25 years after portraying David's alter ego George Costanza, 'Seinfeld' actor will fill another David role in 'Fish in the Dark'

Twenty-five years after the creators of Seinfeld cast little-known Broadway actor Jason Alexander to portray Larry David's "alter ego" George Costanza, Alexander is once again stepping into a role David created.

According to the Hollywood Reporter, the Seinfeld alum will replace David in the hit Broadway show Fish in the Dark beginning June 9th. The show was only supposed to run at New York's Cort Theatre through June 7th, but high demand has resulted in the production being extended until July 19th.

"Not only was I fortunate enough to write for Jason Alexander on Seinfeld, but I also had a ringside seat watching his brilliant, indelible performances," David said in a statement. "Needless to say, I was thrilled when I heard he was replacing me in Fish in the Dark. Finally I can enjoy the show."

Alexander added, "I left Broadway 25 years ago because Larry David co-created the show that would change my life and career. It is totally amazing that he also created the show that would bring me back to Broadway. I am thrilled I get to do this hilarious play for him and with this wonderful cast. It is quite simply more fun than any bald man should have."

The rest of Fish in the Dark's stellar cast, including Rosie Perez and Rita Wilson, will remain unchanged. Alexander's performance will mark the first time in over 25 years that the actor was on Broadway; he previously won a 1989 Tony Award for Best Actor in a Musical for his role in Jerome Robbins' Broadway.

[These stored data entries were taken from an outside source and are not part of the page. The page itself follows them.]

(** X12: in every state [loop] can reach, whatever bytes arrived and
    whatever the stack held (decodes that overrun [time] included), the
    cursor is inside the 128-byte buffer and the arrays [date] and [lon]
    keep their sizes and hold NUL-terminated strings of at most 6 and 10
    characters. *)
Theorem loop_keeps_date_lon (st : Assembler * GpsData) :
  reachable st ->
  length (buffer (fst st)) = BUFFER_SIZE
  /\ (bufferIndex (fst st) < BUFFER_SIZE)%nat
  /\ date_lon_ok (snd st).
Proof.
  intros H. destruct (reachable_holds st H) as [[acc (Hl & Hi & _)] Hg].
  split; [exact Hl |]. split; [| exact Hg].
  rewrite Hi, length_firstn. unfold BUFFER_SIZE. lia.
Qed.

Lemma loop_keeps_date_lon_witness :
  let st := fst (loop_bytes (repeat NUL 7) (frame sample_short_time)
                   (asm_init, gps_zero)) in
  reachable st
  /\ c_str (time (snd st)) = lit "-3-18-528"
  /\ c_str (date (snd st)) = lit "230394"
  /\ c_str (lon (snd st)) = lit "01131.000"
  /\ date_lon_ok (snd st).
Proof.
  assert (H : reachable (fst (loop_bytes (repeat NUL 7) (frame sample_short_time)
                               (asm_init, gps_zero))))
    by (apply reachable_loop_bytes, reachable_init).
  cbv zeta. split; [exact H |].
  split; [reflexivity |]. split; [reflexivity |]. split; [reflexivity |].
  apply (loop_keeps_date_lon _ H).
Defined.

Lemma decode_c_str tempTime0 g b1 b2 :
  c_str b1 = c_str b2 -> decode tempTime0 g b1 = decode tempTime0 g b2.
Proof.
  intros E. unfold decode, is_rmc, parseRMC. rewrite E. reflexivity.
Qed.

Lemma loop_bytes_app tempTime0 bs1 : forall bs2 st,
  loop_bytes tempTime0 (bs1 ++ bs2) st
  = (fst (loop_bytes tempTime0 bs2 (fst (loop_bytes tempTime0 bs1 st))),
     snd (loop_bytes tempTime0 bs1 st)
     ++ snd (loop_bytes tempTime0 bs2 (fst (loop_bytes tempTime0 bs1 st)))).
Proof.
  induction bs1 as [| c r IH]; intros bs2 st.
  - cbn [app loop_bytes fst snd]. destruct (loop_bytes tempTime0 bs2 st); reflexivity.
  - cbn [app loop_bytes]. destruct (loop_byte tempTime0 c st) as [st' o].
    rewrite IH. destruct (loop_bytes tempTime0 r st') as [st'' os].
    cbn [fst snd]. destruct o; reflexivity.
Qed.

(** Bytes that close no sentence change the assembler only. *)
Lemma loop_bytes_clean tempTime0 s : forall a g,
  frame_clean s = true ->
  loop_bytes tempTime0 s (a, g) = ((feed_all s a, g), []).
Proof.
  induction s as [| c s IH]; intros a g H; [reflexivity |].
  pose proof (feed_out_clean (c :: s) a H) as Ho.
  apply frame_clean_cons in H as (Hd & Ht & Hs).
  cbn [loop_bytes feed_all]. unfold loop_byte.
  assert (N : snd (feed c a) = None).
  { unfold feed. rewrite Hd, Ht.
    destruct (bufferIndex a <? BUFFER_SIZE - 1)%nat; reflexivity. }
  destruct (feed c a) as [a' o]. cbn [snd fst] in *. subst o.
  rewrite IH by exact Hs. reflexivity.
Qed.

(** X14: from any state [loop] can be in, the bytes [$], a non-empty
    sentence free of [$], CR and LF, then CR and LF lead to exactly one
    decode, and it is the decode of the first 127 characters of the
    sentence from the record as it was: what was buffered before the [$]
    plays no part. *)
Theorem loop_decodes_framed_sentence (tempTime0 : list ascii)
    (st : Assembler * GpsData) (s : list ascii) :
  reachable st -> frame_clean s = true -> s <> [] ->
  let r := loop_bytes tempTime0 (dollar :: s ++ [CR; LF]) st in
  let d := decode tempTime0 (snd st) (firstn (BUFFER_SIZE - 1) s) in
  snd (fst r) = fst d /\ snd r = [snd d] /\ bufferIndex (fst (fst r)) = 0%nat.
Proof.
  intros Hr Hs Hne. destruct st as [a0 g].
  destruct (reachable_holds _ Hr) as [[acc H0] _]. cbn [fst snd] in *.
  destruct (feed_dollar a0 _ H0) as [H1 N1].
  change (dollar :: s ++ [CR; LF]) with ([dollar] ++ s ++ [CR] ++ [LF]).
  cbv zeta. rewrite !loop_bytes_app.
  assert (E1 : loop_bytes tempTime0 [dollar] (a0, g) = ((fst (feed dollar a0), g), [])).
  { cbn [loop_bytes]. unfold loop_byte.
    destruct (feed dollar a0) as [a1 o1]. cbn [snd fst] in *. subst o1. reflexivity. }
  rewrite E1. cbn [fst snd]. set (a1 := fst (feed dollar a0)) in *.
  rewrite (loop_bytes_clean tempTime0 s a1 g Hs). cbn [fst snd app].
  pose proof (feed_all_holds s a1 [] H1) as H2.
  rewrite (pending_from_clean s [] Hs) in H2. cbn [app] in H2.
  set (a2 := feed_all s a1) in *.
  destruct (feed_terminator CR a2 s H2 eq_refl) as [H3 O3].
  assert (E3 : loop_bytes tempTime0 [CR] (a2, g)
               = ((fst (feed CR a2),
                   fst (decode tempTime0 g (firstn (BUFFER_SIZE - 1) s))),
                  [snd (decode tempTime0 g (firstn (BUFFER_SIZE - 1) s))])).
  { cbn [loop_bytes]. unfold loop_byte.
    destruct (feed CR a2) as [a3 [b3 |]]; cbn [snd fst] in *;
      [| contradiction Hne].
    destruct O3 as [_ Ec].
    rewrite (decode_c_str tempTime0 g b3 (firstn (BUFFER_SIZE - 1) s)) by exact Ec.
    destruct (decode tempTime0 g (firstn (BUFFER_SIZE - 1) s)). reflexivity. }
  rewrite E3. cbn [fst snd]. set (a3 := fst (feed CR a2)) in *.
  destruct (feed_terminator LF a3 [] H3 eq_refl) as [(_ & H4 & _) O4].
  cbn [loop_bytes]. unfold loop_byte.
  destruct (feed LF a3) as [a4 [b4 |]]; cbn [snd fst] in *.
  - destruct O4 as [O4 _]. contradiction O4. reflexivity.
  - repeat split. exact H4.
Qed.
(** * Verification of the PyTorch tutorial notebooks

    Two notebooks are embedded here:

    - the sequence-model notebook (LSTM part-of-speech tagger), in
      [Module Tagger];
    - [char_rnn_generation_tutorial.ipynb] (character-level name
      generation), in [Module NameGen].

    Framework calls (layers, autograd, optimiser, the Unicode database) are
    parameters of the sections that use them; the notebooks' own code
    (dictionary builders, one-hot encoders, the sampling loop, the training
    loop, the data guard) is translated function by function. *)

From Stdlib Require Import ZArith NArith String Ascii.
From stdpp Require Import base option list gmap strings fin_maps fin_sets.

Open Scope string_scope.
Open Scope list_scope.

(** ** Python exceptions and fallible computations *)

Inductive exn : Type :=
  | KeyError
  | ValueError
  | IndexError
  | NameError (name : string)
  | TypeError (msg : string)
  | RuntimeError (msg : string).

Inductive result (A : Type) : Type :=
  | Ok (a : A)
  | Raise (e : exn).
Arguments Ok {A} a.
Arguments Raise {A} e.

#[export] Instance result_bind : MBind result := λ A B k r,
  match r with
  | Ok a => k a
  | Raise e => Raise e
  end.

(** A list comprehension [[f x for x in l]] whose body may raise. *)
Fixpoint comprehension {A B} (f : A → result B) (l : list A) : result (list B) :=
  match l with
  | [] => Ok []
  | x :: l' => y ← f x; ys ← comprehension f l'; Ok (y :: ys)
  end.

(** A [for] loop without [break] whose body may raise. *)
Fixpoint for_each {S A} (body : S → A → result S) (s : S) (l : list A)
  : result S :=
  match l with
  | [] => Ok s
  | x :: l' => s' ← body s x; for_each body s' l'
  end.

Definition succeeds {A} (r : result A) : Prop := ∃ a, r = Ok a.

(** ** The sequence-model notebook *)

Module Tagger.

(** *** The incremental index-mapping builder

    [if tok not in to_ix: to_ix[tok] = len(to_ix)], the body shared by the
    loops that fill [word_to_ix] and [char_to_ix]. *)

Section Builder.
Context `{Countable K}.

Definition add_token (to_ix : gmap K nat) (tok : K) : gmap K nat :=
  match to_ix !! tok with
  | Some _ => to_ix
  | None => <[tok := size to_ix]> to_ix
  end.

(** [for sent in corpus: for tok in sent: ...] starting from [{}]. *)
Definition build_index (corpus : list (list K)) : gmap K nat :=
  foldl (λ to_ix sent, foldl add_token to_ix sent) ∅ corpus.

(** [idxs = [to_ix[w] for w in seq]], the first line of the source's
    [prepare_sequence]; a missing key raises [KeyError]. *)
Definition prepare_sequence (seq : list K) (to_ix : gmap K nat)
  : result (list nat) :=
  comprehension
    (λ w, match to_ix !! w with Some i => Ok i | None => Raise KeyError end)
    seq.
End Builder.

(** [torch.tensor(idxs, dtype=torch.long)]: a 64-bit signed tensor holds
    the indices as they are, and the conversion raises a [RuntimeError]
    when one of them does not fit. *)
Definition long_limit : Z := 9223372036854775808.

Definition fits_long (i : nat) : Prop := (Z.of_nat i < long_limit)%Z.

#[global] Instance fits_long_dec i : Decision (fits_long i).
Proof. unfold fits_long. apply _. Defined.

Definition long_tensor (idxs : list nat) : result (list nat) :=
  if decide (Forall fits_long idxs) then Ok idxs
  else Raise (RuntimeError "Overflow when unpacking long").

(** The whole of the source's [prepare_sequence]: the comprehension, then
    [return torch.tensor(idxs, dtype=torch.long)]. *)
Definition prepare_sequence_tensor `{Countable K}
    (seq : list K) (to_ix : gmap K nat) : result (list nat) :=
  idxs ← prepare_sequence seq to_ix;
  long_tensor idxs.

(** *** The hard-coded corpus *)

Definition is_space (c : ascii) : bool :=
  bool_decide (c = " "%char) || bool_decide (c = "009"%char)
  || bool_decide (c = "010"%char) || bool_decide (c = "013"%char)
  || bool_decide (c = "011"%char) || bool_decide (c = "012"%char).

(** [str.split()] without arguments: maximal runs of non-blank characters. *)
Fixpoint split_from (cur : string) (s : string) : list string :=
  match s with
  | EmptyString => if bool_decide (cur = "") then [] else [cur]
  | String c s' =>
      if is_space c
      then (if bool_decide (cur = "") then split_from "" s'
            else cur :: split_from "" s')
      else split_from (cur +:+ String c "") s'
  end.

Definition split (s : string) : list string := split_from "" s.

Definition training_data : list (list string * list string) :=
  [ (split "The dog ate the apple", ["DET"; "NN"; "V"; "DET"; "NN"]);
    (split "Everybody read that book", ["NN"; "V"; "DET"; "NN"]) ].

(** [for sent, tags in training_data: for word in sent: ...] *)
Definition word_to_ix : gmap string nat :=
  foldl (λ to_ix '(sent, tags), foldl add_token to_ix sent) ∅ training_data.

Definition tag_to_ix : gmap string nat :=
  <["V" := 2]> (<["NN" := 1]> (<["DET" := 0]> ∅)).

A frequent subplot on David's Curb Your Enthusiasm found the Seinfeld co-creator and Alexander sparring over the character of George Costanza, with Alexander almost usurping David's own alter ego away from him. When the Seinfeld cast reunited for a mock episode in Curb, David filmed a scene in which he portrays Costanza, resulting in playfully awkward chemistry between the castmates.